2)  It appears that the MPS will not have implementing regulations out before the law goes into effect. Instead the MPS states it will provide a set of guidelines, and a list of qualified professional supervisory units for foreign NGOs thinking about registering a representative office. This announcement is not all that surprising. The Ministry of Civil Affairs (MCA) is only now coming out with implementing regulations for the Charity Law which went into effect September 1, 2016 and they have had a running start because they've been working on implementing guidelines for the last few years. Unlike MCA, the MPS has no experience managing NGOs and to my knowledge has not been working on implementing guidelines. Unlike the Charity Law which has been in the drafting phase for 10 years, the Overseas NGO Law came out quite suddenly and MPS may simply not have the expertise or staff to develop the necessary implementing regulations within a short period of time.

3) The response to the question about whether WFOEs set up by NGOs can continue under the current form is interesting because it appears the MPS is willing to be flexible and allow NGOs to continue operating in China as a representative office of a WFOE as long as "the WFOE cannot be used to solely carry out “NGO” activities on behalf of the foreign NGO to promote the mission of the foreign NGO." The wording here is strange and reflects in my opinion a misunderstanding of what NGOs or nonprofits are and do, but I won't get into that here. As I read this, the WFOE needs to be running some for-profit, commercial activities alongside its "NGO" activities to justify its WFOE form. What the MPS does not clarify here is whether the use of WFOEs will only be allowed for those NGOs that already had this type of arrangement prior to the law going into effect, or will it also allow NGOs to continue this practice after the law goes into effect? In any case, the WFOE arrangement may provide a possible alternative for NGOs that will be unable to find a willing professional supervisory unit and thus be unable to register a representative office. It's not clear, however, just how long the MPS will allow this WFOE arrangement. The MPS mentions a transition period for foreign NGOs that are already registered with MCA or with the Administration of Industry and Commerce (AIC) but doesn't specify how long that transition period will be.

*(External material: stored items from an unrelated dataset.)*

Lemma records_written c c' snap order ts failed :
  records_ok c → order ≡ₚ map_to_list snap →
  batches c' = batches (writeSnapshot newID c snap order ts failed) →
  drawn c' = drawn (writeSnapshot newID c snap order ts failed) → records_ok c'.
Proof.
  intros [Hb Hi] Hord Hb' Hd'.
  assert (batches c' = batches c ++ [mkBatch snap (makeRecords newID ts (drawn c) order) failed] ∧
          drawn c' = (drawn c + length order)%nat) as [E1 E2]
    by (rewrite Hb', Hd'; by destruct failed).
  constructor.
  - rewrite E1. apply Forall_app. split; [done|]. repeat constructor. by exists order, ts, (drawn c).
  - rewrite E1, E2, fmap_app, concat_app, fmap_app, Hi. simpl.
    rewrite (right_id_L [] (++)), makeRecords_ids, seq_app, fmap_app. done.
Qed.

Lemma records_step c c' : step newID c c' → records_ok c → records_ok c'.
Proof.
  intros Hst Hc.
  assert (∀ c', batches c' = batches c → drawn c' = drawn c → records_ok c') as Hsame
    by (destruct Hc; intros c0 E1 E2; constructor; by rewrite ?E1, ?E2).
  destruct Hst; try (by apply Hsame); try (by eapply records_written).
  - destruct (recordUsage_cases c clientID duration) as [->|(_ & _ & _ & _ & _ & _ & _ & ? & ? & _)];
      [done|by apply Hsame].
  - apply Hsame; rewrite startFlush_cases; by case_bool_decide.
  - apply Hsame; rewrite startFlush_cases; by case_bool_decide.
  - apply Hsame; rewrite startFinal_cases; simpl; by case_bool_decide.
Qed.

Lemma reachable_records c : reach c → records_ok c.
Proof.
  induction 1 as [producer o c Hn|c c' _ IH Hst]; [|by eapply records_step].
  apply newCollector_fresh in Hn as [-> _]. constructor; [constructor|done].
Qed.

Lemma makeRecords_elem ts n order r :
  r ∈ makeRecords newID ts n order →
  ∃ d, (ur_ClientID r, d) ∈ order ∧ ur_Usage r = Z.max 1 (Z.quot d Millisecond) ∧ ur_Timestamp r = ts ∧
       ur_Service r = ServiceLeafage ∧ ur_ResourceType r = ResourceTypeRead.
Proof.
  revert n. induction order as [|[k d] order IH]; intros n; simpl; [set_solver|].
  intros [->|Hin]%elem_of_cons.
  - exists d. simpl. split; [by left|]. split; [|done]. unfold usageOf. case_match; b2p; lia.
  - destruct (IH _ Hin) as (d' & ? & ?). exists d'. split; [by right|done].
Qed.

(** The usages of one client's records, in the order they were written. *)
Definition usages (k : string) (rs : list UsageRecord) : list Z :=
  ur_Usage <$> filter (λ r, ur_ClientID r = k) rs.

Lemma makeRecords_usages ts n order k :
  usages k (makeRecords newID ts n order)
  = (λ d, Z.max 1 (Z.quot d Millisecond)) <$> (filter (λ e : string * Z, e.1 = k) order).*2.
Proof.
  unfold usages. revert n. induction order as [|[k' d] order IH]; intros n; simpl; [done|].
  rewrite !filter_cons. simpl. case_decide; simpl; rewrite IH; [|done]. f_equal.
  unfold usageOf. case_match; b2p; lia.
Qed.

Lemma map_to_list_of_key (m : gmap string Z) k order :
  order ≡ₚ map_to_list m →
  (filter (λ e : string * Z, e.1 = k) order).*2 = option_list (m !! k).
Proof.
  intros Hord. assert (filter (λ e : string * Z, e.1 = k) order
    ≡ₚ (λ d, (k, d)) <$> option_list (m !! k)) as Hp.
  { apply NoDup_Permutation.
    - apply NoDup_filter. rewrite Hord. apply NoDup_map_to_list.
    - destruct (m !! k); simpl; [apply NoDup_singleton|constructor].
    - intros [k' d]. rewrite list_elem_of_filter, Hord, elem_of_map_to_list, list_elem_of_fmap. simpl. split.
      + intros [-> Hd]. exists d. rewrite Hd. split; [done|by left].
      + intros (d' & [= -> ->] & Hd). split; [done|]. destruct (m !! k); simpl in Hd; set_solver. }
  destruct (m !! k) as [d|]; simpl in *.
  - by apply Permutation_singleton_r in Hp as ->.
  - by apply Permutation_nil_r in Hp as ->.
Qed.

(** What the batches hold of a client, and what their records report of it. *)
Lemma batches_usages bs k :
  Forall batch_ok bs →
  usages k (concat (b_records <$> bs))
  = (λ d, Z.max 1 (Z.quot d Millisecond)) <$> omap (λ b, b_snapshot b !! k) bs.
Proof.
  unfold usages. induction 1 as [|b bs (order & ts & n & Hord & Hrec) _ IH]; [done|].
  cbn [fmap list_fmap concat]. rewrite filter_app, fmap_app, IH, Hrec. fold (usages k).
  change (ur_Usage <$> filter _ (makeRecords newID ts n order)) with (usages k (makeRecords newID ts n order)).
  rewrite makeRecords_usages, (map_to_list_of_key _ _ _ Hord). simpl.
  by destruct (b_snapshot b !! k).
Qed.

Lemma makeRecords_clients ts n order : ur_ClientID <$> makeRecords newID ts n order = order.*1.
Proof. revert n. induction order as [|[k d] order IH]; intros n; simpl; [done|]. by rewrite IH. Qed.
End Steps.

Definition total (ds : list Z) : Z := foldr Z.add 0 ds.

Lemma omap_total (bs : list batch) k :
  total (omap (λ b, b_snapshot b !! k) bs) = sum_for k (b_snapshot <$> bs).
Proof.
  induction bs as [|b bs IH]; [done|]. cbn [fmap list_fmap omap list_omap sum_for foldr].
  fold (sum_for k (b_snapshot <$> bs)). rewrite <- IH. unfold entry_of. by destruct (_ !! k).
Qed.

Lemma omap_nonneg (bs : list batch) k :
  Forall (λ m, 0 ≤ entry_of k m) (b_snapshot <$> bs) → Forall (λ d, 0 ≤ d) (omap (λ b, b_snapshot b !! k) bs).
Proof.
  induction bs as [|b bs IH]; simpl; [constructor|]. intros [Hb Hbs]%Forall_cons. unfold entry_of in Hb.
  destruct (_ !! k); [constructor; [done|]|]; by apply IH.
Qed.

(** Rounding to whole milliseconds, at least one, is off by one at most for each record. *)
Lemma rounding ds :
  Forall (λ d, 0 ≤ d) ds →
  Z.abs (total ((λ d, Z.max 1 (Z.quot d Millisecond)) <$> ds) * Millisecond - total ds)
  ≤ Z.of_nat (length ds) * Millisecond.
Proof.
  induction 1 as [|d ds Hd _ IH]; [done|]. cbn [fmap list_fmap total foldr length].
  fold (total ((λ d, Z.max 1 (Z.quot d Millisecond)) <$> ds)) (total ds).
  pose proof (Z.quot_div_nonneg d Millisecond Hd eq_refl) as Hq. rewrite Hq.
  pose proof (Z.div_mod d Millisecond ltac:(done)). pose proof (Z.mod_pos_bound d Millisecond eq_refl).
  unfold Millisecond in *. lia.
Qed.

(** What holds once the producer is being closed. *)
Lemma closed_complete newID c :
  reachable newID c → producerClosed c = true →
  loop c = LoopDone ∧ active c = ∅ ∧ flushing c = [] ∧
  (∀ k, recorded c k ≤ max_int64 → recorded c k = sum_for k (handed c)) ∧
  ∀ c', step newID c c' → accepted c' = accepted c ∧ batches c' = batches c.
Proof.
  intros Hr Hp. destruct (reachable_phases newID c Hr) as [Hcl Hf Hpr _ _].
  destruct (Hpr Hp) as (Hc & Hl & Ha).
  assert (flushing c = []) as Hfl by (unfold flushing; rewrite Hl; by destruct Hc as [-> | ->]).
  assert (closed c = true) as Hclosed by (apply Hcl; by destruct Hc as [-> | ->]).
  split_and!; try done.
  - intros k Hk. destruct (reachable_accounted newID c Hr) as [_ Hx _]. destruct (Hx k Hk) as [-> _].
    rewrite sum_for_app. unfold held. rewrite Hfl, Ha. simpl. rewrite entry_of_empty. lia.
  - intros c' Hst. destruct Hst; try done; try congruence; try (by destruct Hc; congruence).
    unfold recordUsage. rewrite Hclosed. by destruct (duration <? 0).
Qed.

4) For those NGOs thinking of carrying out "temporary activities," the Q&A confirms something that I had been wondering and that is the "filing a record" (bei'an) procedure is meant to inform the MPS about the "activities" and will not require an approval from the MPS. Of course, if the activity requires approvals from other government departments, then those approvals should be submitted as part of the record, but MPS itself does not have to approve the activity for it to proceed. And the MPS also confirms that a NGO's Chinese partner for the purpose of carrying out the "temporary activity" cannot be a corporation, although I still cannot figure out why they made that rule.

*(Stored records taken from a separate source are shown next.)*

(* ===== verification/Routes.v ===== *)
(** * The routes of the server

    The registrations of [main] in [cmd/proxy/main.go].  hertz's router is a parameter with
    its documented contract: a request goes to a registered route that matches its method
    and path, and where routes differ a fixed segment is preferred to a parameter.  A path
    is the list of its segments. *)

From S2P Require Import Prelude GoStrings.

(** ** Routes *)

Inductive segment := Fixed (s : string) | Param (name : string).
#[export] Instance segment_eq_dec : EqDecision segment.
Proof. solve_decision. Defined.

(** The handlers, by the names [main] registers. *)
Inductive endpoint :=
| status_ | rpc
| GetAllChainsIDs_e | SetWeight_e | GetWeight_e | DeleteWeight_e | GetAllNodes_e | ChooseOneNode_e
| AddNode_e | DeleteNode_e | UpdateNode_e | AddLocalNode_e | DeleteLocalNode_e
| AddMethodRoute_e | RemoveMethodRoute_e | DeleteMethodRoute_e | GetMethodRoutes_e | GetMethodRoute_e
| GetWriters_e | SwitchLeader_e | GetLeaderStatus_e
| AddLocalMirror_e | DeleteLocalMirror_e | DeleteAllLocalMirrors_e
| AddMirror_e | DeleteMirror_e | DeleteAllMirrors_e | GetMirrors_e | GetAllMirrors_e.
#[export] Instance endpoint_eq_dec : EqDecision endpoint.
Proof. solve_decision. Defined.

Record route := mkRoute { rt_methods : list string; rt_path : list segment; rt_endpoint : endpoint }.
#[export] Instance route_eq_dec : EqDecision route.
Proof. solve_decision. Defined.

(** The methods [h.Any] registers. *)
Definition anyMethod : list string :=
  ["GET"; "POST"; "PUT"; "PATCH"; "HEAD"; "OPTIONS"; "DELETE"; "CONNECT"; "TRACE"].

Definition chainParam : segment := Param "chainId".
Definition on (method : string) (path : list segment) (e : endpoint) : route := mkRoute [method] path e.

Definition routes : list route :=
  [on "GET" [Fixed "status"] status_;
   on "GET" [Fixed "getChains"] GetAllChainsIDs_e;
   on "POST" [chainParam; Fixed "setWeight"] SetWeight_e;
   on "GET" [chainParam; Fixed "getWeight"] GetWeight_e;
   on "DELETE" [chainParam; Fixed "deleteWeight"] DeleteWeight_e;
   on "GET" [chainParam; Fixed "getAllNodes"] GetAllNodes_e;
   on "GET" [chainParam; Fixed "debug_chooseOneNode"] ChooseOneNode_e;
   on "POST" [chainParam; Fixed "addNode"] AddNode_e;
   on "DELETE" [chainParam; Fixed "deleteNode"; Param "nodeKey"] DeleteNode_e;
   on "PUT" [chainParam; Fixed "updateNode"; Param "nodeKey"] UpdateNode_e;
   on "POST" [chainParam; Fixed "addLocalNode"] AddLocalNode_e;
   on "DELETE" [chainParam; Fixed "deleteLocalNode"; Param "nodeKey"] DeleteLocalNode_e;
   on "POST" [chainParam; Fixed "addMethodRoute"] AddMethodRoute_e;
   on "POST" [chainParam; Fixed "removeMethodRoute"] RemoveMethodRoute_e;
   on "DELETE" [chainParam; Fixed "deleteMethodRoute"; Param "method"] DeleteMethodRoute_e;
   on "GET" [chainParam; Fixed "getAllMethodRoutes"] GetMethodRoutes_e;
   on "GET" [chainParam; Fixed "getMethodRoute"; Param "method"] GetMethodRoute_e;
   on "GET" [chainParam; Fixed "writers"] GetWriters_e;
   on "POST" [chainParam; Fixed "writers"; Fixed "switchLeader"] SwitchLeader_e;
   on "GET" [chainParam; Fixed "writers"; Fixed "leader"] GetLeaderStatus_e;
   on "POST" [chainParam; Fixed "addLocalMirror"] AddLocalMirror_e;
   on "DELETE" [chainParam; Fixed "deleteLocalMirror"] DeleteLocalMirror_e;
   on "DELETE" [chainParam; Fixed "deleteAllLocalMirrors"] DeleteAllLocalMirrors_e;
   on "POST" [chainParam; Fixed "addMirror"] AddMirror_e;
   on "DELETE" [chainParam; Fixed "deleteMirror"] DeleteMirror_e;
   on "DELETE" [chainParam; Fixed "deleteAllMirrors"] DeleteAllMirrors_e;
   on "GET" [chainParam; Fixed "getMirrors"] GetMirrors_e;
   on "GET" [Fixed "getAllMirrors"] GetAllMirrors_e;
   mkRoute anyMethod [chainParam] rpc].

(** ** Matching *)

(** The parameters of a path that a pattern matches. *)
Fixpoint match_path (pattern : list segment) (path : list string) : option (list (string * string)) :=
  match pattern, path with
  | [], [] => Some []
  | Fixed s :: pattern, x :: path => if bool_decide (s = x) then match_path pattern path else None
  | Param name :: pattern, x :: path =>
      if bool_decide (x = "") then None else cons (name, x) <$> match_path pattern path
  | _, _ => None
  end.

Definition matches (r : route) (method : string) (path : list string) : Prop :=
  method ∈ rt_methods r ∧ is_Some (match_path (rt_path r) path).
#[export] Instance matches_dec r method path : Decision (matches r method path).
Proof. unfold matches. apply _. Defined.

(** [p] has a fixed segment where the two first differ in kind. *)
Fixpoint preferred (p q : list segment) : bool :=
  match p, q with
  | Fixed a :: p, Fixed b :: q => bool_decide (a = b) && preferred p q
  | Param _ :: p, Param _ :: q => preferred p q
  | Fixed _ :: _, Param _ :: _ => true
  | _, _ => false
  end.

(** The router with the routes registered: the route a request goes to. *)
Class Router := { find_route : string → list string → option route }.

Class RouterLaws `{Router} := {
  find_matches method path r : find_route method path = Some r → r ∈ routes ∧ matches r method path;
  find_complete method path r : r ∈ routes → matches r method path → is_Some (find_route method path);
  find_prefers method path r r' : find_route method path = Some r → r' ∈ routes → matches r' method path →
    preferred (rt_path r') (rt_path r) = false }.

(** The endpoint and parameters of a request. *)
Definition dispatch `{Router} (method : string) (path : list string) : option (endpoint * list (string * string)) :=
  r ← find_route method path; ps ← match_path (rt_path r) path; Some (rt_endpoint r, ps).

(** ** Overlaps *)

(** Whether some path fits both patterns. *)
Fixpoint overlap (p q : list segment) : bool :=
  match p, q with
  | [], [] => true
  | Fixed a :: p, Fixed b :: q => bool_decide (a = b) && overlap p q
  | _ :: p, _ :: q => overlap p q
  | _, _ => false
  end.

Lemma match_path_cons s p x path :
  is_Some (match_path (s :: p) (x :: path)) → is_Some (match_path p path) ∧ ∀ a, s = Fixed a → a = x.
Proof.
  simpl. destruct s as [a|name]; case_bool_decide; rewrite ?fmap_is_Some; intros Hm; try (by apply is_Some_None in Hm).
  - split; [done|]. by intros ? [= <-].
  - by split.
Qed.

Lemma overlap_spec p q path : is_Some (match_path p path) → is_Some (match_path q path) → overlap p q = true.
Proof.
  revert q path. induction p as [|s p IH]; intros q path Hp Hq.
  - destruct path as [|x path]; [|by destruct Hp]. destruct q as [|[]]; [done|by destruct Hq..].
  - destruct path as [|x path]; [destruct s; by destruct Hp|]. destruct q as [|t q]; [by destruct Hq|].
    destruct (match_path_cons _ _ _ _ Hp) as [Hp' Hs], (match_path_cons _ _ _ _ Hq) as [Hq' Ht].
    specialize (IH q path Hp' Hq'). destruct s as [a|], t as [b|]; simpl; try done. rewrite IH, andb_true_r.
    apply bool_decide_eq_true_2. by rewrite (Hs a), (Ht b).
Qed.

(** The table has no two routes for one request, except a fixed path that a chain could have. *)
Definition shadowed : list string := ["status"; "getChains"; "getAllMirrors"].

Definition clash (r r' : route) : bool :=
  overlap (rt_path r) (rt_path r') && existsb (λ m, bool_decide (m ∈ rt_methods r')) (rt_methods r).

Definition allowed_clash (r r' : route) : bool :=
  bool_decide (r = r') ||
  existsb (λ s, bool_decide ((r = on "GET" [Fixed s] (rt_endpoint r) ∧ rt_endpoint r' = rpc ∧ rt_path r' = [chainParam]) ∨
                             (r' = on "GET" [Fixed s] (rt_endpoint r') ∧ rt_endpoint r = rpc ∧ rt_path r = [chainParam]))) shadowed.

Lemma table_clashes : forallb (λ r, forallb (λ r', negb (clash r r') || allowed_clash r r') routes) routes = true.
Proof. vm_compute. reflexivity. Qed.

Lemma matching_routes r r' method path :
  r ∈ routes → r' ∈ routes → matches r method path → matches r' method path → r = r' ∨ allowed_clash r r' = true.
Proof.
  intros Hr Hr' [Hm Hp] [Hm' Hp']. pose proof table_clashes as Ht.
  rewrite forallb_forall in Ht. apply list_elem_of_In in Hr, Hr'. specialize (Ht r Hr). rewrite forallb_forall in Ht.
  specialize (Ht r' Hr'). apply orb_true_iff in Ht as [Ht|Ht]; [|by right].
  apply negb_true_iff, andb_false_iff in Ht as [Ht|Ht]; [by rewrite (overlap_spec _ _ path) in Ht|].
  exfalso. apply not_true_iff_false in Ht. apply Ht, existsb_exists. exists method.
  split; [by apply list_elem_of_In|by apply bool_decide_eq_true_2].
Qed.

(** A clash is between a fixed path and the chain's own. *)
Lemma clash_cases r r' :
  allowed_clash r r' = true → r = r' ∨
  ∃ s, s ∈ shadowed ∧ ((rt_path r = [Fixed s] ∧ rt_methods r = ["GET"] ∧ rt_endpoint r' = rpc) ∨
                       (rt_path r' = [Fixed s] ∧ rt_path r = [chainParam])).
Proof.
  unfold allowed_clash. intros [H|H]%orb_true_iff; [b2p; by left|right].
  apply existsb_exists in H as (s & Hs & H). b2p. exists s. split; [by apply list_elem_of_In|].
  destruct H as [(-> & H1 & _)|(-> & _ & H1)]; [left|right]; done.
Qed.

Lemma match_fixed s path : is_Some (match_path [Fixed s] path) → path = [s].
Proof.
  intros Hm. destruct path as [|x path]; [by destruct Hm|]. destruct (match_path_cons _ _ _ _ Hm) as [Hp Hx].
  rewrite (Hx s eq_refl). destruct path; [done|by destruct Hp].
Qed.

Section Dispatch.
Context `{RouterLaws}.

(** A request that a route matches goes there, unless it is a chain's request with the
    method and the name of a fixed path. *)
Lemma dispatch_route r method path ps :
  r ∈ routes → method ∈ rt_methods r → match_path (rt_path r) path = Some ps →
  (rt_endpoint r = rpc → method = "GET" → path ∉ (λ s, [s]) <$> shadowed) →
  dispatch method path = Some (rt_endpoint r, ps).
Proof.
  intros Hr Hm Hp Hrpc. assert (matches r method path) as Hmatch by (split; [done|by eexists]).
  destruct (find_complete method path r Hr Hmatch) as [r' Hf]. unfold dispatch. rewrite Hf. simpl.
  destruct (find_matches _ _ _ Hf) as [Hr' [Hm' Hp']].
  assert (r' = r) as ->; [|by rewrite Hp].
  destruct (matching_routes r' r method path Hr' Hr (conj Hm' Hp') Hmatch) as [|Hc]; [done|].
  destruct (clash_cases _ _ Hc) as [|(s & Hs & [(Hp1 & Hg & He)|(Hp1 & Hp2)])]; [done|exfalso..].
  - rewrite Hp1 in Hp'. rewrite Hg in Hm'. apply list_elem_of_singleton in Hm'. apply (Hrpc He Hm').
    rewrite (match_fixed _ _ Hp'). apply list_elem_of_fmap. by exists s.
  - pose proof (find_prefers _ _ _ r Hf Hr Hmatch) as Hpref. by rewrite Hp1, Hp2 in Hpref.
Qed.
End Dispatch.

(** ** Properties *)

(** C38: the server's routes do not get in each other's way. Whatever router keeps the
    documented contract, a request that matches a registered route reaches that route's
    handler with its parameters; in particular a chain's requests reach the RPC handler with
    the chain's id, except a GET of a chain that is named like a fixed path. *)
Theorem routes_reach_handlers `{RouterLaws} :
  (∀ r method path ps, r ∈ routes → rt_endpoint r ≠ rpc → method ∈ rt_methods r →
     match_path (rt_path r) path = Some ps → dispatch method path = Some (rt_endpoint r, ps)) ∧
  (∀ method chainId, method ∈ anyMethod → chainId ≠ "" → (method = "GET" → chainId ∉ shadowed) →
     dispatch method [chainId] = Some (rpc, [("chainId", chainId)])) ∧
  (∀ chainId, chainId ∈ shadowed → ∃ e, e ≠ rpc ∧ dispatch "GET" [chainId] = Some (e, [])).
Proof.
  split_and!.
  - intros r method path ps Hr He Hm Hp. by apply dispatch_route.
  - intros method chainId Hm Hc Hg. apply (dispatch_route (mkRoute anyMethod [chainParam] rpc)).
    + refine (bool_decide_unpack _ _). vm_compute. exact I.
    + done.
    + simpl. by rewrite bool_decide_eq_false_2.
    + intros _ Eg (s & [= ->] & Hin)%list_elem_of_fmap. by apply Hg.
  - intros chainId Hin. unfold shadowed in Hin.
    assert (∀ e, on "GET" [Fixed chainId] e ∈ routes → e ≠ rpc → dispatch "GET" [chainId] = Some (e, [])) as Hd.
    { intros e He Hne. apply (dispatch_route (on "GET" [Fixed chainId] e)); [done|by left| |done].
      simpl. by rewrite bool_decide_eq_true_2. }
    apply elem_of_cons in Hin as [->|[->|[->|Hin%not_elem_of_nil]%elem_of_cons]%elem_of_cons]; [..|done];
      [exists status_|exists GetAllChainsIDs_e|exists GetAllMirrors_e]; (split; [done|]); apply Hd; try done;
      (refine (bool_decide_unpack _ _); vm_compute; exact I).
Qed.

(** A router that keeps the contract: of the routes that match, one to which none is preferred. *)
Definition best (method : string) (path : list string) (r : route) : Prop :=
  Forall (λ r', matches r' method path → preferred (rt_path r') (rt_path r) = false) routes.
Definition ref_router : Router := {|
  find_route method path := snd <$> list_find (λ r, matches r method path ∧ best method path r) routes |}.

Lemma preferred_irrefl p : preferred p p = false.
Proof. induction p as [|[s|s] p IH]; simpl; [done|by rewrite IH, andb_false_r|done]. Qed.

Lemma preferred_nil p : preferred p [] = false.
Proof. by destruct p as [|[]]. Qed.

Lemma ref_router_laws : @RouterLaws ref_router.
Proof.
  split.
  - intros method path r ([i r'] & (Hi & [Hm _] & _)%list_find_Some & ->)%fmap_Some. split; [by eapply list_elem_of_lookup_2|done].
  - intros method path r Hr Hm. apply fmap_is_Some.
    assert (∃ b, b ∈ routes ∧ matches b method path ∧ best method path b) as (b & Hb & Hbest).
    { destruct (decide (best method path r)) as [|Hn]; [by exists r|].
      unfold best in Hn. rewrite <- Exists_Forall_neg in Hn by (intros; destruct (decide (matches x method path → preferred (rt_path x) (rt_path r) = false)); tauto).
      apply Exists_exists in Hn as (r' & Hr' & Hn). exists r'.
      assert (matches r' method path ∧ preferred (rt_path r') (rt_path r) = true) as [Hm' Hp].
      { destruct (decide (matches r' method path)); [|tauto]. split; [done|]. destruct (preferred _ _); [done|tauto]. }
      split_and!; [done|done|]. apply Forall_forall. intros r2 Hr2 Hm2.
      destruct (matching_routes r' r method path Hr' Hr Hm' Hm) as [->|Hc]; [by rewrite preferred_irrefl in Hp|].
      destruct (clash_cases _ _ Hc) as [->|(s & _ & [(Hp1 & _ & _)|(_ & Hp2)])]; [by rewrite preferred_irrefl in Hp| |].
      - rewrite Hp1. destruct (rt_path r2) as [|[a|a] q]; simpl; by rewrite ?preferred_nil, ?andb_false_r.
      - rewrite Hp2 in Hp. by destruct (rt_path r) as [|[] ?]. }
    by apply (list_find_elem_of _ routes b).
  - intros method path r r' ([i x] & (Hi & [_ Hb] & _)%list_find_Some & ->)%fmap_Some Hr' Hm.
    unfold best in Hb. rewrite Forall_forall in Hb. by apply Hb.
Qed.

Lemma routes_reach_handlers_witness :
  @dispatch ref_router "POST" ["1"; "setWeight"] = Some (SetWeight_e, [("chainId", "1")]) ∧
  @dispatch ref_router "POST" ["status"] = Some (rpc, [("chainId", "status")]).
Proof.
  destruct (@routes_reach_handlers ref_router ref_router_laws) as (H1 & H2 & _). split.
  - apply (H1 (on "POST" [chainParam; Fixed "setWeight"] SetWeight_e)); [|discriminate|by left|reflexivity].
    refine (bool_decide_unpack _ _). vm_compute. exact I.
  - apply H2; [right; by left|discriminate|discriminate].
Defined.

5) On the question of foreign corporations working on CSR projects with Chinese partners, this appears to be ok. The MPS person answering the question confuses a foreign corporation doing CSR with a corporate foundation which is a NGO. Many foreign corporations don't necessarily do CSR through their corporate foundation, but through their CSR department which would seem to be fine as long as the CSR department is part of the company which is for-profit and thus would not come under the law.